One Reply to “Brugge (ou Bruges), Bélgica: Uma das cidades mais românticas e charmosas da Europa

  1. Uuuuuuuuu parece que de repente entrei em uma das cidades de contos de fada infantis. Uma cidade de boneca com lindos canais, lindo casario e tudo do tamanho das crianças. Que lindinha…Um misto de Veneza e Amsterdam com um ar de sonho, de fantasia, de romantismo, que parece saltar aos olhos de quem chega. Ai tudo é lindo e embora se pareça com outros lugares tem vida própria e encantos impares. Amei tudo e pretendo conhece-la assim que possível. Que delicadeza as flores e suas floreiras, seus gostosos canais, suas casinhas lindas, suas janelinhas com cortinas clássicas, Que lindas praças e monumentos. Curiosa a Catedral. Encantadora a cidadezinha.. O conjunto é deslumbrante. Parece aquelas cidadezinhas dos livros infantis.
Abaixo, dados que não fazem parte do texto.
(* ===== verification/MethodThread.v ===== *)
(** * Calls handed to other threads (rpc/method_thread.h, ThrPool::addObjJob)

    A member function to be run by another thread travels as a wrapper
    object on the heap, which the thread unpacks and deletes.  The four
    overloads of method_thread differ in the number of arguments only; here
    a wrapper holds a call: object, member function and arguments. *)

From Stdlib Require Import ZArith Lia.
From stdpp Require Import base list gmap sets.
From S2P Require Import Prelude.

#[local] Open Scope Z_scope.

Module method_thread.

Section calls.
Context {X : Type}.

(** The wrappers on the heap; the threads that have been created and not
    yet run, the jobs in the pool and those whose function is running, each
    by the address of its wrapper. *)
Record state := State {
  heap : gmap positive X;
  created : list positive;
  queued : list positive;
  running : list positive
}.

Definition state_new : state := State ∅ [] [] [].

(** [new XXX] with its fields set: the allocator gives a free address. *)
Definition alloc (p : positive) (x : X) (s : state) : state :=
  State (<[p := x]> (heap s)) (created s) (queued s) (running s).

(** [delete x]; [Undefined] when it is not allocated. *)
Definition free (p : positive) (s : state) : res state :=
  match heap s !! p with
  | Some _ => Ret (State (delete p (heap s)) (created s) (queued s) (running s))
  | None => Crash Undefined
  end.

Definition fetch (p : positive) (s : state) : res X :=
  match heap s !! p with Some x => Ret x | None => Crash Undefined end.

(** [err] and [derr] are what pthread_create and pthread_detach return;
    [None]: the process exits with status 1. *)
Definition method_thread_parent (err derr : Z) (detach : bool) (p : positive) (s : state) : res (option state) :=
  if negb (err =? 0) then Ret None
  else
    let s := State (heap s) (created s ++ [p]) (queued s) (running s) in
    if detach then verify (derr =? 0) (Ret (Some s)) else Ret (Some s).

Definition method_thread (err derr : Z) (detach : bool) (p : positive) (x : X) (s : state) : res (option state) :=
  method_thread_parent err derr detach p (alloc p x s).

Definition method_thread_child {A} (e1 e2 : Z) (k : res A) : res A := verify (e1 =? 0) (verify (e2 =? 0) k).

(** The thread's start routine up to the call it makes. *)
Definition yyy (e1 e2 : Z) (p : positive) (s : state) : res (X * state) :=
  x ← fetch p s;
  s ← free p s;
  method_thread_child e1 e2 (Ret (x, s)).

(** addObjJob: [added] is what addJob returns. *)
Definition addObjJob (added : bool) (p : positive) (x : X) (s : state) : bool * state :=
  let s := alloc p x s in
  (added, if added then State (heap s) (created s) (queued s ++ [p]) (running s) else s).

(** The job's function up to the call, and after it. *)
Definition func_call (p : positive) (s : state) : res X := fetch p s.
Definition func_end (p : positive) (s : state) : res state := free p s.

(** ** Runs *)

(** Calls handed over, calls made, and calls a full pool refused. *)
Record log := Log { asked : list X; made : list X; refused : list X }.
Definition log_new : log := Log [] [] [].

Inductive step : state * log -> state * log -> Prop :=
| s_thread s l p x err derr detach s' :
    heap s !! p = None -> method_thread err derr detach p x s = Ret (Some s') ->
    step (s, l) (s', Log (asked l ++ [x]) (made l) (refused l))
| s_start s l e1 e2 p r1 r2 x s' :
    created s = r1 ++ p :: r2 -> yyy e1 e2 p (State (heap s) (r1 ++ r2) (queued s) (running s)) = Ret (x, s') ->
    step (s, l) (s', Log (asked l) (made l ++ [x]) (refused l))
| s_add s l p x s' :
    heap s !! p = None -> addObjJob true p x s = (true, s') ->
    step (s, l) (s', Log (asked l ++ [x]) (made l) (refused l))
| s_refuse s l p x s' :
    heap s !! p = None -> addObjJob false p x s = (false, s') ->
    step (s, l) (s', Log (asked l) (made l) (refused l ++ [x]))
| s_call s l p r1 r2 x :
    queued s = r1 ++ p :: r2 -> func_call p s = Ret x ->
    step (s, l) (State (heap s) (created s) (r1 ++ r2) (p :: running s), Log (asked l) (made l ++ [x]) (refused l))
| s_end s l p r1 r2 s' :
    running s = r1 ++ p :: r2 -> func_end p (State (heap s) (created s) (queued s) (r1 ++ r2)) = Ret s' ->
    step (s, l) (s', l).

Inductive reachable : state * log -> Prop :=
| reach_init : reachable (state_new, log_new)
| reach_step x y : reachable x -> step x y -> reachable y.

(** ** Invariant *)

(** The calls still to be made. *)
Definition pending (s : state) : list X := omap (fun p => heap s !! p) (created s ++ queued s).

(** [lost]: the wrappers of refused jobs, which nobody deletes. *)
Record inv (lost : list positive) (s : state) (l : log) : Prop := Inv {
  i_nodup : NoDup (created s ++ queued s ++ running s ++ lost);
  i_heap : forall p, p ∈ created s ++ queued s ++ running s ++ lost <-> is_Some (heap s !! p);
  i_once : asked l ≡ₚ made l ++ pending s;
  i_lost : length lost = length (refused l)
}.

Lemma pending_insert (s : state) (p : positive) (x : X) (ps : list positive) : heap s !! p = None -> (forall q, q ∈ ps -> is_Some (heap s !! q)) ->
  omap (fun q => <[p := x]> (heap s) !! q) ps = omap (fun q => heap s !! q) ps.
Proof.
  intros Hp Hps. induction ps as [|q ps IH]; [done|]. cbn. destruct (Hps q ltac:(by left)) as [y Hy].
  rewrite lookup_insert_ne by congruence. rewrite Hy. f_equal. apply IH. intros q' Hq'. apply Hps. by right.
Qed.

Lemma pending_delete (s : state) (p : positive) (ps : list positive) : p ∉ ps -> omap (fun q => delete p (heap s) !! q) ps = omap (fun q => heap s !! q) ps.
Proof.
  induction ps as [|q ps IH]; [done|]. rewrite not_elem_of_cons. intros [Hq Hps]. cbn.
  rewrite lookup_delete_ne by congruence. by rewrite IH.
Qed.

(** The places where a wrapper is known, permuted. *)
Lemma inv_perm lost s l c q r :
  inv lost s l -> c ≡ₚ created s -> q ≡ₚ queued s -> r ≡ₚ running s -> inv lost (State (heap s) c q r) l.
Proof.
  intros [H1 H2 H3 H4] Hc Hq Hr. split; cbn; [by rewrite Hc, Hq, Hr| |by unfold pending; cbn; rewrite Hc, Hq|done].
  intros p. by rewrite Hc, Hq, Hr.
Qed.

Lemma alloc_inv lost s l p x :
  inv lost s l -> heap s !! p = None ->
  inv (p :: lost) (alloc p x s) (Log (asked l) (made l) (refused l ++ [x])) /\
  inv lost (State (<[p := x]> (heap s)) (p :: created s) (queued s) (running s)) (Log (asked l ++ [x]) (made l) (refused l)) /\
  inv lost (State (<[p := x]> (heap s)) (created s) (p :: queued s) (running s)) (Log (asked l ++ [x]) (made l) (refused l)).
Proof.
  intros [H1 H2 H3 H4] Hp. set (all := created s ++ queued s ++ running s ++ lost) in *.
  assert (Hnew : p ∉ all) by (rewrite H2, Hp; by intros []).
  assert (Hnd : NoDup (p :: all)) by (by apply NoDup_cons).
  assert (Hin : forall q, q ∈ p :: all <-> is_Some (<[p := x]> (heap s) !! q)).
  { intros q. rewrite elem_of_cons, H2, lookup_insert_is_Some. destruct (decide (p = q)); naive_solver. }
  assert (Hpend : omap (fun q => <[p := x]> (heap s) !! q) (created s ++ queued s) = pending s).
  { apply pending_insert; [done|]. intros q Hq. apply H2. unfold all. rewrite app_assoc. apply elem_of_app. by left. }
  assert (P1 : created s ++ queued s ++ running s ++ p :: lost ≡ₚ p :: all) by (unfold all; solve_Permutation).
  assert (P2 : created s ++ (p :: queued s) ++ running s ++ lost ≡ₚ p :: all) by (unfold all; solve_Permutation).
  split_and!; split; cbn; unfold pending; cbn; rewrite ?P1, ?P2; try done; try (intros q; rewrite ?P1, ?P2; apply Hin).
  - by rewrite Hpend.
  - rewrite length_app. cbn. lia.
  - rewrite lookup_insert_eq, Hpend, H3. solve_Permutation.
  - assert (E : created s ++ p :: queued s ≡ₚ p :: created s ++ queued s) by solve_Permutation. rewrite E. cbn.
    rewrite lookup_insert_eq, Hpend, H3. solve_Permutation.
Qed.

(** A thread unpacks its wrapper. *)
Lemma start_inv lost (s : state) (l : log) (p : positive) (c : list positive) :
  inv lost s l -> created s ≡ₚ p :: c ->
  exists x, heap s !! p = Some x /\
    inv lost (State (delete p (heap s)) c (queued s) (running s)) (Log (asked l) (made l ++ [x]) (refused l)).
Proof.
  intros [H1 H2 H3 H4] Hc. rewrite Hc in H1. cbn in H1. apply NoDup_cons in H1 as [Hp Hnd].
  destruct (proj1 (H2 p)) as [x Hx]; [rewrite Hc; by left|]. exists x. split; [done|]. split; cbn; [done| | |done].
  - intros q. rewrite lookup_delete_is_Some, <- H2, Hc. cbn. rewrite elem_of_cons. set_solver.
  - unfold pending in *. cbn. rewrite pending_delete by (intros Hin; apply Hp; set_solver).
    rewrite Hc in H3. cbn in H3. rewrite Hx in H3. rewrite H3. solve_Permutation.
Qed.

(** A worker calls a job's function. *)
Lemma call_inv lost (s : state) (l : log) (p : positive) (q : list positive) :
  inv lost s l -> queued s ≡ₚ p :: q ->
  exists x, heap s !! p = Some x /\
    inv lost (State (heap s) (created s) q (p :: running s)) (Log (asked l) (made l ++ [x]) (refused l)).
Proof.
  intros [H1 H2 H3 H4] Hq. destruct (proj1 (H2 p)) as [x Hx]; [rewrite Hq; set_solver|].
  assert (P : created s ++ q ++ (p :: running s) ++ lost ≡ₚ created s ++ queued s ++ running s ++ lost)
    by (rewrite Hq; solve_Permutation).
  exists x. split; [done|]. split; cbn; [by cbn in P; rewrite P|by intros z; cbn in P; rewrite P| |done].
  unfold pending in *. cbn. assert (E : created s ++ queued s ≡ₚ p :: created s ++ q) by (rewrite Hq; solve_Permutation).
  rewrite E in H3. cbn in H3. rewrite Hx in H3. rewrite H3. solve_Permutation.
Qed.

(** The function has returned. *)
Lemma end_inv lost (s : state) (l : log) (p : positive) (r : list positive) :
  inv lost s l -> running s ≡ₚ p :: r ->
  is_Some (heap s !! p) /\ inv lost (State (delete p (heap s)) (created s) (queued s) r) l.
Proof.
  intros [H1 H2 H3 H4] Hr.
  assert (P : created s ++ queued s ++ running s ++ lost ≡ₚ p :: created s ++ queued s ++ r ++ lost)
    by (rewrite Hr; solve_Permutation).
  rewrite P in H1. apply NoDup_cons in H1 as [Hp Hnd]. split; [apply H2; rewrite P; by left|]. split; cbn; [done| | |done].
  - intros q. rewrite lookup_delete_is_Some, <- H2, P, elem_of_cons. set_solver.
  - unfold pending in *. cbn. rewrite pending_delete; [done|]. intros Hin. apply Hp. set_solver.
Qed.

Lemma mt_step_inv lost x y : inv lost x.1 x.2 -> step x y -> exists lost', inv lost' y.1 y.2.
Proof.
  intros Hi Hs. destruct Hs as [s l p x err derr detach s' Hp E|s l e1 e2 p r1 r2 x s' Hc E|s l p x s' Hp E|s l p x s' Hp E
    |s l p r1 r2 x Hq E|s l p r1 r2 s' Hr E]; cbn [fst snd] in *.
  - exists lost. destruct (alloc_inv _ _ _ p x Hi Hp) as (_ & Ha & _). unfold method_thread, method_thread_parent in E.
    destruct (negb (err =? 0)); [done|].
    assert (s' = State (<[p := x]> (heap s)) (created s ++ [p]) (queued s) (running s)) as ->.
    { destruct detach; [destruct (derr =? 0); [|done]|]; by injection E as <-. }
    apply (inv_perm _ _ _ (created s ++ [p]) (queued s) (running s)) in Ha; [done|cbn; solve_Permutation|done|done].
  - exists lost. destruct (start_inv lost s l p (r1 ++ r2) Hi) as (z & Hz & Hi'); [rewrite Hc; solve_Permutation|].
    unfold yyy, fetch, free in E. cbn in E. rewrite Hz in E. cbn in E. unfold method_thread_child, verify in E.
    destruct (e1 =? 0); [|done]. destruct (e2 =? 0); [|done]. by injection E as <- <-.
  - exists lost. destruct (alloc_inv _ _ _ p x Hi Hp) as (_ & _ & Ha). injection E as <-.
    apply (inv_perm _ _ _ (created s) (queued s ++ [p]) (running s)) in Ha; [done|done|cbn; solve_Permutation|done].
  - exists (p :: lost). destruct (alloc_inv _ _ _ p x Hi Hp) as (Ha & _). by injection E as <-.
  - exists lost. destruct (call_inv lost s l p (r1 ++ r2) Hi) as (z & Hz & Hi'); [rewrite Hq; solve_Permutation|].
    unfold func_call, fetch in E. rewrite Hz in E. by injection E as <-.
  - exists lost. destruct (end_inv lost s l p (r1 ++ r2) Hi) as ([z Hz] & Hi'); [rewrite Hr; solve_Permutation|].
    unfold func_end, free in E. cbn in E. rewrite Hz in E. by injection E as <-.
Qed.

Lemma mt_reachable_inv x : reachable x -> exists lost, inv lost x.1 x.2.
Proof.
  induction 1 as [|x y _ [lost IH] Hs]; [|by eapply mt_step_inv]. exists []. split; cbn; try done; [constructor|].
  intros p. rewrite lookup_empty. split; [by intros ?%elem_of_nil|by intros []].
Qed.

Lemma inv_size lost (s : state) (l : log) :
  inv lost s l -> size (heap s) = (length (created s) + length (queued s) + length (running s) + length (refused l))%nat.
Proof.
  intros [H1 H2 _ H4]. assert (E : dom (heap s) = list_to_set (created s ++ queued s ++ running s ++ lost)).
  { apply set_eq. intros p. by rewrite elem_of_dom, elem_of_list_to_set, H2. }
  rewrite <- size_dom, E, size_list_to_set by done. rewrite !length_app. lia.
Qed.

Lemma inv_pending lost (s : state) (l : log) :
  inv lost s l -> length (pending s) = (length (created s) + length (queued s))%nat.
Proof.
  intros [_ H2 _ _]. unfold pending. rewrite <- length_app.
  assert (Hall : Forall (fun p => is_Some (heap s !! p)) (created s ++ queued s)).
  { apply Forall_forall. intros p Hp. apply H2. rewrite app_assoc. apply elem_of_app. by left. }
  induction Hall as [|p ps [x Hx] _ IH]; [done|]. cbn. rewrite Hx. cbn. by rewrite IH.
Qed.

(** C32: every call handed to a thread or accepted by a pool is made exactly
    once: those made and those still to be made are the ones handed over.
    A created thread, a queued job and a running job always find their
    wrapper allocated, and the only wrappers that are never deleted are
    those of the jobs a pool refused. *)
Theorem calls_exactly_once (s : state) (l : log) :
  reachable (s, l) ->
  asked l ≡ₚ made l ++ pending s /\ length (pending s) = (length (created s) + length (queued s))%nat /\
  (forall p, p ∈ created s -> returns (yyy 0 0 p s)) /\ (forall p, p ∈ queued s -> returns (func_call p s)) /\
  (forall p, p ∈ running s -> returns (func_end p s)) /\
  size (heap s) = (length (created s) + length (queued s) + length (running s) + length (refused l))%nat.
Proof.
  intros [lost Hi]%mt_reachable_inv. cbn [fst snd] in Hi.
  assert (Hknown : forall p, p ∈ created s ++ queued s ++ running s -> exists x, heap s !! p = Some x).
  { intros p Hp. apply (i_heap _ _ _ Hi). rewrite !app_assoc. apply elem_of_app. left. by rewrite <- app_assoc. }
  split_and!; [apply Hi|by eapply inv_pending| | | |by eapply inv_size]; intros p Hp;
    (destruct (Hknown p) as [x Hx]; [set_solver|]); unfold yyy, func_call, func_end, fetch, free, returns; rewrite Hx; cbn; eauto.
Qed.

End calls.

(** A thread has been started, a job is queued behind a refused one. *)
Lemma handed_over :
  exists s l, reachable (s, l) /\ asked l = [7; 9] /\ made l = [7] /\ refused l = [8] /\ pending s = [9].
Proof.
  pose proof (reach_init (X := Z)) as H.
  eapply reach_step in H; [|eapply (s_thread _ _ 1 7 0 0 true); reflexivity].
  eapply reach_step in H; [|eapply (s_refuse _ _ 2 8); reflexivity].
  eapply reach_step in H; [|eapply (s_add _ _ 3 9); reflexivity].
  eapply reach_step in H; [|eapply (s_start _ _ 0 0 1 [] []); reflexivity].
  eexists _, _. split; [exact H|]. repeat split.
Qed.

Lemma calls_exactly_once_witness :
  exists (s : state (X := Z)) l, reachable (s, l) /\ pending s = [9] /\ size (heap s) = (length (created s) + length (queued s) + length (running s) + 1)%nat.
Proof.
  destruct handed_over as (s & l & H & _ & _ & Hr & Hp). exists s, l. split; [exact H|]. split; [exact Hp|].
  destruct (calls_exactly_once s l H) as (_ & _ & _ & _ & _ & Hs). rewrite Hs, Hr. reflexivity.
Defined.

End method_thread.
Uma graça mesmo. E à noite, deslumbrante em sua iluminação. Adorei. Parece surreal.
    E que histórica essa Madona de Michel’angelo. Gostaria muito de ve-la. La Pietà do Vaticano é Divina.
    Obrigada, amigo viajante, pela bela postagem. Linda cidadezinha. Saída dos contos de fada. Valeu.